### RECORD SET

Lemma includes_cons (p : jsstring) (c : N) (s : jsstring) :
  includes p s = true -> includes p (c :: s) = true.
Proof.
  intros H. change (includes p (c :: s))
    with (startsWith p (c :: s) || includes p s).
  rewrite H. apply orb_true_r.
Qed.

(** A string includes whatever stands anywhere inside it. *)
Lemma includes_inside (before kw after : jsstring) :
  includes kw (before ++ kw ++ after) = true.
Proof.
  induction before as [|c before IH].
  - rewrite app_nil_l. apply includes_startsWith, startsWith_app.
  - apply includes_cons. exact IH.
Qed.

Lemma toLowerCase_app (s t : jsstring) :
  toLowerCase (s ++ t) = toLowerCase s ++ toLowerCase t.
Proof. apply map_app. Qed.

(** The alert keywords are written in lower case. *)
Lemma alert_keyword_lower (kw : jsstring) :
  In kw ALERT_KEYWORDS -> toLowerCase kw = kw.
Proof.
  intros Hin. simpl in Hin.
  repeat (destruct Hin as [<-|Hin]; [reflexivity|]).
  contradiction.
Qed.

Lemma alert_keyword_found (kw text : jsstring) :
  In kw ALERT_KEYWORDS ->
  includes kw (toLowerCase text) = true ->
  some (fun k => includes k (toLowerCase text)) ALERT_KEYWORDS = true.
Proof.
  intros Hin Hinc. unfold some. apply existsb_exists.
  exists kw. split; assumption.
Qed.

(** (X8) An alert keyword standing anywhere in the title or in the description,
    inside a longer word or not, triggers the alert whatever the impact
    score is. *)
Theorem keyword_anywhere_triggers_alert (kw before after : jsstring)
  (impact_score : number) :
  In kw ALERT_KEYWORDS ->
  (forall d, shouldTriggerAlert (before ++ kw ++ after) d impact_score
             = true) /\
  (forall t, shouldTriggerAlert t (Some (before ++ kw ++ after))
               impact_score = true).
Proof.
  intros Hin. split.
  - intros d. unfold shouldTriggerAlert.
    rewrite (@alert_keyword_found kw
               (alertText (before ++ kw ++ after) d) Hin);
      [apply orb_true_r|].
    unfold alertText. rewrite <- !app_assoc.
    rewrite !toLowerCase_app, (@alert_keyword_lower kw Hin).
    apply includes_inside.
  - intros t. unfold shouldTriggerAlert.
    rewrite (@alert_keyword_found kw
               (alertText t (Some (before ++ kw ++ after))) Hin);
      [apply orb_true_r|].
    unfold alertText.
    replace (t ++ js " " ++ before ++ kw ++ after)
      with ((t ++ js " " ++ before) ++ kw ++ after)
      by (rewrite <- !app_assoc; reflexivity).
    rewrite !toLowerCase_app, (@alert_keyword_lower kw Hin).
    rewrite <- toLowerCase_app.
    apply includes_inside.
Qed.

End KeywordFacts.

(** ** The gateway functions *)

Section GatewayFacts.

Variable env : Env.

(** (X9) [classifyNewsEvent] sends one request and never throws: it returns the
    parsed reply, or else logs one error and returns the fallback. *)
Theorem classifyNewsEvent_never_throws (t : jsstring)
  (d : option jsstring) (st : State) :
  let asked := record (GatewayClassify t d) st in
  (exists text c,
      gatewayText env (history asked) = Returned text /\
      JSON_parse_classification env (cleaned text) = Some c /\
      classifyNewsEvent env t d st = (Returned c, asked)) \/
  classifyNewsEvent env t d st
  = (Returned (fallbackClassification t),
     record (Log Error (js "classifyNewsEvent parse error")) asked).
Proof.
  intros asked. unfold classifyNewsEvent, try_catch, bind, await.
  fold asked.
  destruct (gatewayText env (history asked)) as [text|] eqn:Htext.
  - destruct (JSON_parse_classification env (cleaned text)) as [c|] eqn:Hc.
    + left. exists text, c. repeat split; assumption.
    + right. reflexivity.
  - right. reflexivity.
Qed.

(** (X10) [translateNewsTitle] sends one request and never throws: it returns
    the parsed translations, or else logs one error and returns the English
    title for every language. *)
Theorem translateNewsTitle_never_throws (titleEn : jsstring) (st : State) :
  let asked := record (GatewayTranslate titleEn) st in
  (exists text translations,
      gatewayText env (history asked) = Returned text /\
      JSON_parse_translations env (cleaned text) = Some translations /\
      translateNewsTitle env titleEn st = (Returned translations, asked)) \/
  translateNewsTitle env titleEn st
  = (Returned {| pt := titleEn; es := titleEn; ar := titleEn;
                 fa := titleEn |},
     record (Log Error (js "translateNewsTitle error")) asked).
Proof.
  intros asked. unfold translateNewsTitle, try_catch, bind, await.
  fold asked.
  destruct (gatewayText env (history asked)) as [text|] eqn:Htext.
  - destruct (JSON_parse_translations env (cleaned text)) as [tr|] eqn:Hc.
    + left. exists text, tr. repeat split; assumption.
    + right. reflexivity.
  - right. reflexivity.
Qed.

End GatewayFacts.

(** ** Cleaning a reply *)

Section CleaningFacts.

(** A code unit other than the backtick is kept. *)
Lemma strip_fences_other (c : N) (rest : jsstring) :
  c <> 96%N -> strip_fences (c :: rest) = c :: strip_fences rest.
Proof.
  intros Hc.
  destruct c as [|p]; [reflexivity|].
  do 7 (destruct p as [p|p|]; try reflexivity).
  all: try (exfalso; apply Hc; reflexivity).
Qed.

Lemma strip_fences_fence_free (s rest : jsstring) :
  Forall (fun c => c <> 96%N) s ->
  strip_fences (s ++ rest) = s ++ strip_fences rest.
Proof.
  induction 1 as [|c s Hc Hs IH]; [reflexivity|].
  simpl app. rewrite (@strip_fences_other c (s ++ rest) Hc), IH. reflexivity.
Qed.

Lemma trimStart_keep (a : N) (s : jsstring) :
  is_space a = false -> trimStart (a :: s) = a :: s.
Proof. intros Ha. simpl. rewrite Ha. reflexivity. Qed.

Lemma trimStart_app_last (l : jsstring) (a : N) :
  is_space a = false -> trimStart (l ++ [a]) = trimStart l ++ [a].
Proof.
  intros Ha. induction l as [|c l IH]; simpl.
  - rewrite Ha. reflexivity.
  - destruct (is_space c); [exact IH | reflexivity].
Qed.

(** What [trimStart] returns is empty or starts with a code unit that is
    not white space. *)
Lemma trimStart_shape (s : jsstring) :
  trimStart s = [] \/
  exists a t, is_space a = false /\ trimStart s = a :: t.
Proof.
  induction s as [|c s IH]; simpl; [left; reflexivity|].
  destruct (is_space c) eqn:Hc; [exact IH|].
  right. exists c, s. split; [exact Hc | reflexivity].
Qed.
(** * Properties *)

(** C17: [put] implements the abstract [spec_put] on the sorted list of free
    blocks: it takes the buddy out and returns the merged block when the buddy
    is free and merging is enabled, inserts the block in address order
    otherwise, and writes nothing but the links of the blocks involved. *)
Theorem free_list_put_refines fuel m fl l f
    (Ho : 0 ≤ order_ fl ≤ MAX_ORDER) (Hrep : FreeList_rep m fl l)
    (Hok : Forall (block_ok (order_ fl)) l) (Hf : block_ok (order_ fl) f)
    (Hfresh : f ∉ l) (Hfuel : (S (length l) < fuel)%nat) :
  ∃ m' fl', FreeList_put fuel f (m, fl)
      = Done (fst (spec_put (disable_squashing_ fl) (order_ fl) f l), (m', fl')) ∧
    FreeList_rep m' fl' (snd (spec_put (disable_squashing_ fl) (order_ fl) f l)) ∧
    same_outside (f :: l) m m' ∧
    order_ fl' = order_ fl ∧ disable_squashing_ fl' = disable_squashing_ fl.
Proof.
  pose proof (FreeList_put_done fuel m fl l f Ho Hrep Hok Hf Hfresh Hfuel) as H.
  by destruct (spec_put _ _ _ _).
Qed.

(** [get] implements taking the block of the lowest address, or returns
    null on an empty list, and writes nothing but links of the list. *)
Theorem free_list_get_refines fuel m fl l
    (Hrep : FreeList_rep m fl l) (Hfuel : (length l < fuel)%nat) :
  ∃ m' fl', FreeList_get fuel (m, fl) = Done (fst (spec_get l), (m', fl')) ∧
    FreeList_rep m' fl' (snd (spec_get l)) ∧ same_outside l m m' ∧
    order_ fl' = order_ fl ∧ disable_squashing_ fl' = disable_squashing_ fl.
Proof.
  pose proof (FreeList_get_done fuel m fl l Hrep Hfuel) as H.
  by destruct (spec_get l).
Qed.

######
### RECORD SET

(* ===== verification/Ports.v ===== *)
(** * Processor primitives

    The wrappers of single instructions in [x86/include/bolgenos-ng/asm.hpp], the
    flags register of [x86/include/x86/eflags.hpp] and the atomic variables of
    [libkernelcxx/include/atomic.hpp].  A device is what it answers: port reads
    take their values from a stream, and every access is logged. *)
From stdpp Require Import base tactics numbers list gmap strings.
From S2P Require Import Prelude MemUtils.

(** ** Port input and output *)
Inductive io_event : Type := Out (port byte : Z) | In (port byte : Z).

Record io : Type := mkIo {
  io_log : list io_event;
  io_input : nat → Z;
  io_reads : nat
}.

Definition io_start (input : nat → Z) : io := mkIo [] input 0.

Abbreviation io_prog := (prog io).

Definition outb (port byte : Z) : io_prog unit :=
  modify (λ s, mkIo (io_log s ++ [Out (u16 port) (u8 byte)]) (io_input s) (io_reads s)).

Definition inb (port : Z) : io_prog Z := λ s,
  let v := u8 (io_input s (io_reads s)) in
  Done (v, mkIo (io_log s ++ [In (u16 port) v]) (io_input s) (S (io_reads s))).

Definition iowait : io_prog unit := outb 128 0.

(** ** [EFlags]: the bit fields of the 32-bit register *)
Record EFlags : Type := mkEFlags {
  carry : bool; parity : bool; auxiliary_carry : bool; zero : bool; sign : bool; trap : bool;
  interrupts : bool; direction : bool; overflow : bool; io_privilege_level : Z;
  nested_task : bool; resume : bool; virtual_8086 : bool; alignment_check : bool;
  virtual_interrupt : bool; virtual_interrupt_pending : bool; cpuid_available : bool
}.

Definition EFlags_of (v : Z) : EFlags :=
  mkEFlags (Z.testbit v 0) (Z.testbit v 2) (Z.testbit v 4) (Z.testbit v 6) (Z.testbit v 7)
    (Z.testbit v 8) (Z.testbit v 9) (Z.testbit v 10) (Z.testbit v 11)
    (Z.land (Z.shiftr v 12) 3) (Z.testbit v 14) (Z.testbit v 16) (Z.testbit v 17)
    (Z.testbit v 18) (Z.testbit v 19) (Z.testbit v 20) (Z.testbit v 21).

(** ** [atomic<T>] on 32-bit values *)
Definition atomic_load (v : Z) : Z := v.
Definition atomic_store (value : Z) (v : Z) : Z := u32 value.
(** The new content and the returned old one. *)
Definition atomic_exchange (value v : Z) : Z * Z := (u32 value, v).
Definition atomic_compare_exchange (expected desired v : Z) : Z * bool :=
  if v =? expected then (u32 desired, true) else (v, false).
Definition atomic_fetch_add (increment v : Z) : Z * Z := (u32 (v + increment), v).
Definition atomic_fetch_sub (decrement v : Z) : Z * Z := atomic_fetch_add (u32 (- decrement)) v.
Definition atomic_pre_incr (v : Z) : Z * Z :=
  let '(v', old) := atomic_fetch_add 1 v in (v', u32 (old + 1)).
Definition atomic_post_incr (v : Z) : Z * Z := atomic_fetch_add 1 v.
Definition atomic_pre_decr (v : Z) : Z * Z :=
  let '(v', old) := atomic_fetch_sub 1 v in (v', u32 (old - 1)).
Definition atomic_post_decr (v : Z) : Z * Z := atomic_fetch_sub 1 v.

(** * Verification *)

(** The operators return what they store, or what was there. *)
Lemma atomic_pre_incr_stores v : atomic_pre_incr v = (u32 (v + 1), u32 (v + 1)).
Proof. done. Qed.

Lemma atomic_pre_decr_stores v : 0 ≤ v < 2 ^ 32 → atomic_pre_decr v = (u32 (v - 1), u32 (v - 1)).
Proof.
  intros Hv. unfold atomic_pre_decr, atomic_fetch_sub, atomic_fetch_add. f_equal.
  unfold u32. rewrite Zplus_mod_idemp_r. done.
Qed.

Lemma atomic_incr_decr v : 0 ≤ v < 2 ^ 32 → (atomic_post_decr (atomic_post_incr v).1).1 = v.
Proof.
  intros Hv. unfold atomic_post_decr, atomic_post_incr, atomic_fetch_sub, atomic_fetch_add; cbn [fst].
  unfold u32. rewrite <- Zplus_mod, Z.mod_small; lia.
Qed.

######

== WHAT TO WORK ON ==
Once you reach the line with "carry : bool; parity" in the data above, copy it and every line after it exactly, up to and including the line with "Definition atomic_pre_incr (v".

== RESPONSE TO THE TASK ==
  carry : bool; parity : bool; auxiliary_carry : bool; zero : bool; sign : bool; trap : bool;
  interrupts : bool; direction : bool; overflow : bool; io_privilege_level : Z;
  nested_task : bool; resume : bool; virtual_8086 : bool; alignment_check : bool;
  virtual_interrupt : bool; virtual_interrupt_pending : bool; cpuid_available : bool
}.

Definition EFlags_of (v : Z) : EFlags :=
  mkEFlags (Z.testbit v 0) (Z.testbit v 2) (Z.testbit v 4) (Z.testbit v 6) (Z.testbit v 7)
    (Z.testbit v 8) (Z.testbit v 9) (Z.testbit v 10) (Z.testbit v 11)
    (Z.land (Z.shiftr v 12) 3) (Z.testbit v 14) (Z.testbit v 16) (Z.testbit v 17)
    (Z.testbit v 18) (Z.testbit v 19) (Z.testbit v 20) (Z.testbit v 21).

(** ** [atomic<T>] on 32-bit values *)
Definition atomic_load (v : Z) : Z := v.
Definition atomic_store (value : Z) (v : Z) : Z := u32 value.
(** The new content and the returned old one. *)
Definition atomic_exchange (value v : Z) : Z * Z := (u32 value, v).
Definition atomic_compare_exchange (expected desired v : Z) : Z * bool :=
  if v =? expected then (u32 desired, true) else (v, false).
Definition atomic_fetch_add (increment v : Z) : Z * Z := (u32 (v + increment), v).
Definition atomic_fetch_sub (decrement v : Z) : Z * Z := atomic_fetch_add (u32 (- decrement)) v.
Definition atomic_pre_incr (v : Z) : Z * Z :=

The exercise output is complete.